Beneath this task are records; print exactly the stretch of them from the line with "Proof. intros [Hn" through the line with "induction l as [|a l IH]; intros R m", both ends included.

(PROVIDED INFORMATION)
BEGIN

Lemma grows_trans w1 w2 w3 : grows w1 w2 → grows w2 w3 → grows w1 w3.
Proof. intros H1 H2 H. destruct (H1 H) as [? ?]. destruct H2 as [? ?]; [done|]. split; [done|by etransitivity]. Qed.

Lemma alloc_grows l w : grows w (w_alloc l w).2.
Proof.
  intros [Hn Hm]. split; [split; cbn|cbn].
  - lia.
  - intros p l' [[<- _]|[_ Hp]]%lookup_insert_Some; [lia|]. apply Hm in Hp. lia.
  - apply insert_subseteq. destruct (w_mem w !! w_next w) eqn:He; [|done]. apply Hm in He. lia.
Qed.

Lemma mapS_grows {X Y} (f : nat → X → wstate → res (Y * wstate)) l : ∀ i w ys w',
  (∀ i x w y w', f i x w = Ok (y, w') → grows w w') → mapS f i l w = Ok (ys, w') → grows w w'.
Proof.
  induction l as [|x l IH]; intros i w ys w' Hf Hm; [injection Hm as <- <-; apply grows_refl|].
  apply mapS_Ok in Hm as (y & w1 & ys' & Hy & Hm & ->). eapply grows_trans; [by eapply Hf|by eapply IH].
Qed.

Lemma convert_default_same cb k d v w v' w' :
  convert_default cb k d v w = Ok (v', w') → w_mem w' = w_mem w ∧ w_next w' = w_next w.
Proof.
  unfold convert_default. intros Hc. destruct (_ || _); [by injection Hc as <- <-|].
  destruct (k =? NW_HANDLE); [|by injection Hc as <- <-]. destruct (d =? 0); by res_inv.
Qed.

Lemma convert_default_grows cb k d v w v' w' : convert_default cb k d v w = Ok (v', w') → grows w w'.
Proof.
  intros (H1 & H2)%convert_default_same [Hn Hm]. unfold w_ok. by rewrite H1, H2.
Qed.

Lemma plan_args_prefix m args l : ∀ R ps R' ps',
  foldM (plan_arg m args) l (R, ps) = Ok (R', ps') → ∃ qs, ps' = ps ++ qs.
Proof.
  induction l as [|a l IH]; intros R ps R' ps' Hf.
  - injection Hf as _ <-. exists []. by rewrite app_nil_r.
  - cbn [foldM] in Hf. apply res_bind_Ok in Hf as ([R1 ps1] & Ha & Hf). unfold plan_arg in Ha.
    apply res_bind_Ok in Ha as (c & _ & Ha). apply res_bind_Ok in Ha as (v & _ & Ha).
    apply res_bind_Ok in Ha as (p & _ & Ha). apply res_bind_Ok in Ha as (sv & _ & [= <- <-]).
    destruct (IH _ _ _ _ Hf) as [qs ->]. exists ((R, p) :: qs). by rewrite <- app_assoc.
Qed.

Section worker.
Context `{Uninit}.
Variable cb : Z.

END
BEGIN

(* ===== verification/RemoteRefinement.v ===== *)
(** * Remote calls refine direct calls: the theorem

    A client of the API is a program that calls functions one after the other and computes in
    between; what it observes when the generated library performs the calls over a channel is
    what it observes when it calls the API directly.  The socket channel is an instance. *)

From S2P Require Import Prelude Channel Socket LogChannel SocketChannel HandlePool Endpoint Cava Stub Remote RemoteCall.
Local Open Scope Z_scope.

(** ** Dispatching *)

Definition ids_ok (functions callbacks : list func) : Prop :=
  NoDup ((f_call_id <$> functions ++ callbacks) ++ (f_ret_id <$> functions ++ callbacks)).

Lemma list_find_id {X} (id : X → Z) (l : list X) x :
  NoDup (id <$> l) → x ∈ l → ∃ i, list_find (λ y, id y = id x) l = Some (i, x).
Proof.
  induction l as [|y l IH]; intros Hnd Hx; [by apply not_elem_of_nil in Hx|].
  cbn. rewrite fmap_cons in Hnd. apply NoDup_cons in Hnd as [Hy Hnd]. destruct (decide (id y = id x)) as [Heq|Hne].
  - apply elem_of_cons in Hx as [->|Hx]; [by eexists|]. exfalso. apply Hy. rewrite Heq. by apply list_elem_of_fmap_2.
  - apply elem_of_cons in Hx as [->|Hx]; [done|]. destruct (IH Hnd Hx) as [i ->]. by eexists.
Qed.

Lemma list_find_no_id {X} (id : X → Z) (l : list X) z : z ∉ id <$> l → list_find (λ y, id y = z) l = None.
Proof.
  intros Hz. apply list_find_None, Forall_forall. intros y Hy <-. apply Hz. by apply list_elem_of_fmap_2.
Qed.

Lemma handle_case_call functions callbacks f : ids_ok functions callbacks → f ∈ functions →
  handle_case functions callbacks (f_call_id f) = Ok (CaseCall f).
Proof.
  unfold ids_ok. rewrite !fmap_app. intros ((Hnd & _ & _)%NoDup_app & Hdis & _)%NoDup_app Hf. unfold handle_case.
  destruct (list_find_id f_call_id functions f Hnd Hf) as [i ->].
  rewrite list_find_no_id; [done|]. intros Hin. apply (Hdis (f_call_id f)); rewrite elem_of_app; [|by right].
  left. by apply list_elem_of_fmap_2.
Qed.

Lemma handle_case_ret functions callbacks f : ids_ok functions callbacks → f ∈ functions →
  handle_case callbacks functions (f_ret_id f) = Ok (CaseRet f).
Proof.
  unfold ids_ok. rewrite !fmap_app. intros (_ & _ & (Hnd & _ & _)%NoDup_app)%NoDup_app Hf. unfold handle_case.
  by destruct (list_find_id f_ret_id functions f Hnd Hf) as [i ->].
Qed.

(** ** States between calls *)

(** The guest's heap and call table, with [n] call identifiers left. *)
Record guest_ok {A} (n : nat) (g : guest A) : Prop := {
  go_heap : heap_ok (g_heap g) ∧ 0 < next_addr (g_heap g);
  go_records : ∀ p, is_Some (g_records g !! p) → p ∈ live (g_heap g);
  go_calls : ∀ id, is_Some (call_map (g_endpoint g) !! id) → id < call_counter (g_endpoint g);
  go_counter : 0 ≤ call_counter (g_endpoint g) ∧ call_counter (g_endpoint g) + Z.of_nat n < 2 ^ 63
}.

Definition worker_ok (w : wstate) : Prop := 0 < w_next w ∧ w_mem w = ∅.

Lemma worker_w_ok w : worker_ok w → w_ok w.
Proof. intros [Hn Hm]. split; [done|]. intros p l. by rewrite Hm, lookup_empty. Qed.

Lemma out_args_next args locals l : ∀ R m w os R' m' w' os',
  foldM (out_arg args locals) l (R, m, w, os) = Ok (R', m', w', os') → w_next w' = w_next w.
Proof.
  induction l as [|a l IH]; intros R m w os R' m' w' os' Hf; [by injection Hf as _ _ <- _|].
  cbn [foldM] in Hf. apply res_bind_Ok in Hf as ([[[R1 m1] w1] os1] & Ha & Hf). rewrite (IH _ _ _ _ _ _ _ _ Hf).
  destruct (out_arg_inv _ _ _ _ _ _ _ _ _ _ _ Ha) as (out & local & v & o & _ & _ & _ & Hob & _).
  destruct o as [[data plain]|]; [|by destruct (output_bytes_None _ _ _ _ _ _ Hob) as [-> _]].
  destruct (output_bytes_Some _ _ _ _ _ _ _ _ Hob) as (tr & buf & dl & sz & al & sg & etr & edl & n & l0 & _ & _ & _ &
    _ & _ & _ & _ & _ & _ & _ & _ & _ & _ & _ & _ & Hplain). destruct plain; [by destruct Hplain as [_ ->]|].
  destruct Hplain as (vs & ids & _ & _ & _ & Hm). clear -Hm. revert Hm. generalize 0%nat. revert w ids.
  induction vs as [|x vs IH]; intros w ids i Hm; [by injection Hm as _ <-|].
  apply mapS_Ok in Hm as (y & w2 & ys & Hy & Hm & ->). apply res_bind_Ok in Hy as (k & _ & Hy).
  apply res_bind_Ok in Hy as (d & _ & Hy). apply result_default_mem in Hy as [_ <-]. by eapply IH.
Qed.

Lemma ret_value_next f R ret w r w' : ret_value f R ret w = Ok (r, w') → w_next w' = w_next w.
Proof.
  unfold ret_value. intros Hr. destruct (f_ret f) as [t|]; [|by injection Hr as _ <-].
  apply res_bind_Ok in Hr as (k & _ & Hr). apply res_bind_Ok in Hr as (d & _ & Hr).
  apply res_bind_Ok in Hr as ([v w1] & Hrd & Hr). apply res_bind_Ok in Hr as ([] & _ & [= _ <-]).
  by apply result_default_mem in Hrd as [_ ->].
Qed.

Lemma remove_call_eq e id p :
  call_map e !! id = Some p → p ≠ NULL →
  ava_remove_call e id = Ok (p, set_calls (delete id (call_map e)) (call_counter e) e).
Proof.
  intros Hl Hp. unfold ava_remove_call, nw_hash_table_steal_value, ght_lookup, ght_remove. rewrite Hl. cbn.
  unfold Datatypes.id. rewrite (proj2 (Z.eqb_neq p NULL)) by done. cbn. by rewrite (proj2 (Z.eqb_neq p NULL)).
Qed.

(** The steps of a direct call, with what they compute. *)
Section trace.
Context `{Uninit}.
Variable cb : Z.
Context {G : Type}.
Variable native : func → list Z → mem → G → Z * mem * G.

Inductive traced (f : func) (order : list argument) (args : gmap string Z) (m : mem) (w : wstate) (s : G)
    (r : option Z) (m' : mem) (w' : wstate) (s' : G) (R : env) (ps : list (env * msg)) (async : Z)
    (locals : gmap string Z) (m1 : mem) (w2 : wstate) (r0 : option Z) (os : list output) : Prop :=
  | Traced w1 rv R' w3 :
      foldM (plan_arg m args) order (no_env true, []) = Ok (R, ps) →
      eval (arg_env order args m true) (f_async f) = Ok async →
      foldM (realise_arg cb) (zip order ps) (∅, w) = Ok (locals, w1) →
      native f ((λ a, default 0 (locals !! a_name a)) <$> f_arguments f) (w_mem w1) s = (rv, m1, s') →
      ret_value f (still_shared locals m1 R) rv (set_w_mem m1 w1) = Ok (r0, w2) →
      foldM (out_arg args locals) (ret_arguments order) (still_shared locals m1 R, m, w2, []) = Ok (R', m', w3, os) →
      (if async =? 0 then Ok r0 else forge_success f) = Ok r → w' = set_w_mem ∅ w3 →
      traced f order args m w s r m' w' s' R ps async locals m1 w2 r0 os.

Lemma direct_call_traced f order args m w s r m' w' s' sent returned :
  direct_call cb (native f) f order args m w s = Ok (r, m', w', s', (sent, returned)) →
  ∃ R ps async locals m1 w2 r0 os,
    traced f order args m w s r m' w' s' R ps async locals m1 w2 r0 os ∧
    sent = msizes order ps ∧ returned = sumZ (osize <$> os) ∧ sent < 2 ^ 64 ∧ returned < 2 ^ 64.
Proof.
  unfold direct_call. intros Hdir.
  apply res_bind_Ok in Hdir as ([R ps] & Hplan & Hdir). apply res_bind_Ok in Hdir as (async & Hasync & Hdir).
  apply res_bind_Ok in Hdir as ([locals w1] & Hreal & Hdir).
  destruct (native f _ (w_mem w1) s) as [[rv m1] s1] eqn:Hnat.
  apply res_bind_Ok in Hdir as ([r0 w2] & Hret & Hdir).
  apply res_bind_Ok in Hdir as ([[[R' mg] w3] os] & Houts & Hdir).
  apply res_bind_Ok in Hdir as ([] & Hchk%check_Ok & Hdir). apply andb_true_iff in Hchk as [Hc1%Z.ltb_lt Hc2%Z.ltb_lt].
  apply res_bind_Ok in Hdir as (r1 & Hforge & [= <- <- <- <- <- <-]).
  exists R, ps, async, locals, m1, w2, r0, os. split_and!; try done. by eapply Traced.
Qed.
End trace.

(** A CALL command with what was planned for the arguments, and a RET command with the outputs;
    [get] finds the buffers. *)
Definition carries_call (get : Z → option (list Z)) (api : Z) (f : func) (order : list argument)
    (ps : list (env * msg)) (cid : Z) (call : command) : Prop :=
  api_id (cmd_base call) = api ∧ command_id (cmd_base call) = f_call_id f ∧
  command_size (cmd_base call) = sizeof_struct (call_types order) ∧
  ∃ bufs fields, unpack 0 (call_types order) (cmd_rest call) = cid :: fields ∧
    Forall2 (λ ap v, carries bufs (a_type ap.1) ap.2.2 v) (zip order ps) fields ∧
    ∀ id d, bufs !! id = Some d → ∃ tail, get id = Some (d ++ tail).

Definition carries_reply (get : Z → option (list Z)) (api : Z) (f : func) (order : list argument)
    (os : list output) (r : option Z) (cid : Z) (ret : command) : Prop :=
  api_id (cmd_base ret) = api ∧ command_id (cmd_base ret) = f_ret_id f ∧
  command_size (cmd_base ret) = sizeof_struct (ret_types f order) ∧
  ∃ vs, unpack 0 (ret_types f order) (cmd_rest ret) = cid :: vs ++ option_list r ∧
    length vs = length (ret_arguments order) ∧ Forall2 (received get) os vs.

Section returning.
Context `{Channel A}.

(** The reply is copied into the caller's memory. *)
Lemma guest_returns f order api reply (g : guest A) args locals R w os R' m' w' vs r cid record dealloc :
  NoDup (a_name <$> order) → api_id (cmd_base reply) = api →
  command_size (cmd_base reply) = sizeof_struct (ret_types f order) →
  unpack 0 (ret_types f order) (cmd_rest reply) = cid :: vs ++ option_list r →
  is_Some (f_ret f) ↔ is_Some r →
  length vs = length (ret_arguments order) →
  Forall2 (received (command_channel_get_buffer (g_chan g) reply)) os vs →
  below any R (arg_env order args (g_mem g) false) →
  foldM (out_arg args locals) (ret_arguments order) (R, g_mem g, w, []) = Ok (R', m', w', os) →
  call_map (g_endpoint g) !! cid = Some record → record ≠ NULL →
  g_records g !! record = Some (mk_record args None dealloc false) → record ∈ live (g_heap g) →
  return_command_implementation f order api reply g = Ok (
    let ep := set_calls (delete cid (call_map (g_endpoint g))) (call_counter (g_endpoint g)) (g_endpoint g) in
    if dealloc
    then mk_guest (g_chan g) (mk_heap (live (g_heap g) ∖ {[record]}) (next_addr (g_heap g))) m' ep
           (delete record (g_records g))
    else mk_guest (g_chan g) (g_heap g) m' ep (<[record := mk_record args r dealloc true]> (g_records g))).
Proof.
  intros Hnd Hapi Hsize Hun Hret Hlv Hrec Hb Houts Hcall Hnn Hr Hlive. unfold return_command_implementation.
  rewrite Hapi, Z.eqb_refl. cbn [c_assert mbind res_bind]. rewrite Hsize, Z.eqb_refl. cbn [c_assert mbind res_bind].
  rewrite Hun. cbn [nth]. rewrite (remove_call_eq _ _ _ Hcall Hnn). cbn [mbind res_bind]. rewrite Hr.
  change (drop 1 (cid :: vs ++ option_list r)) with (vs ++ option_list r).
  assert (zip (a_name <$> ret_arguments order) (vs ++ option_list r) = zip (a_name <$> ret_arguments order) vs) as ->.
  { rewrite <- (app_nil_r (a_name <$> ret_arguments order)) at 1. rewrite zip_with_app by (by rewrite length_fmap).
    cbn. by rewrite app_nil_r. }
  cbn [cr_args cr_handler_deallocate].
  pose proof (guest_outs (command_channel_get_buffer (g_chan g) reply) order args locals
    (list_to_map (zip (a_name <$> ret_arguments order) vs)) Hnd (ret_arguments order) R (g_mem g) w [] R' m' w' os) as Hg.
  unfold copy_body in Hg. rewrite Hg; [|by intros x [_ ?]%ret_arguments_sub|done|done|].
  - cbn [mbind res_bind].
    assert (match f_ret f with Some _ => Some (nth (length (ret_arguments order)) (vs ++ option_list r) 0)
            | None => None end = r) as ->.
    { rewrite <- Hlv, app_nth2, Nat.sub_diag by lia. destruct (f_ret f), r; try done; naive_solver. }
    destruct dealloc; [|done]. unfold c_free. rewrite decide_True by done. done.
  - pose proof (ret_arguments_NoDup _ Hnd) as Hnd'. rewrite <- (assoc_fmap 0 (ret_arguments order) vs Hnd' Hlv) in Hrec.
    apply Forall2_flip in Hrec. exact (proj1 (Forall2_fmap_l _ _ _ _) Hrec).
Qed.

END

(SOLUTION TO THIS EXERCISE)
Proof. intros [Hn Hm]. split; [done|]. intros p l. by rewrite Hm, lookup_empty. Qed.

Lemma out_args_next args locals l : ∀ R m w os R' m' w' os',
  foldM (out_arg args locals) l (R, m, w, os) = Ok (R', m', w', os') → w_next w' = w_next w.
Proof.
  induction l as [|a l IH]; intros R m w os R' m' w' os' Hf; [by injection Hf as _ _ <- _|].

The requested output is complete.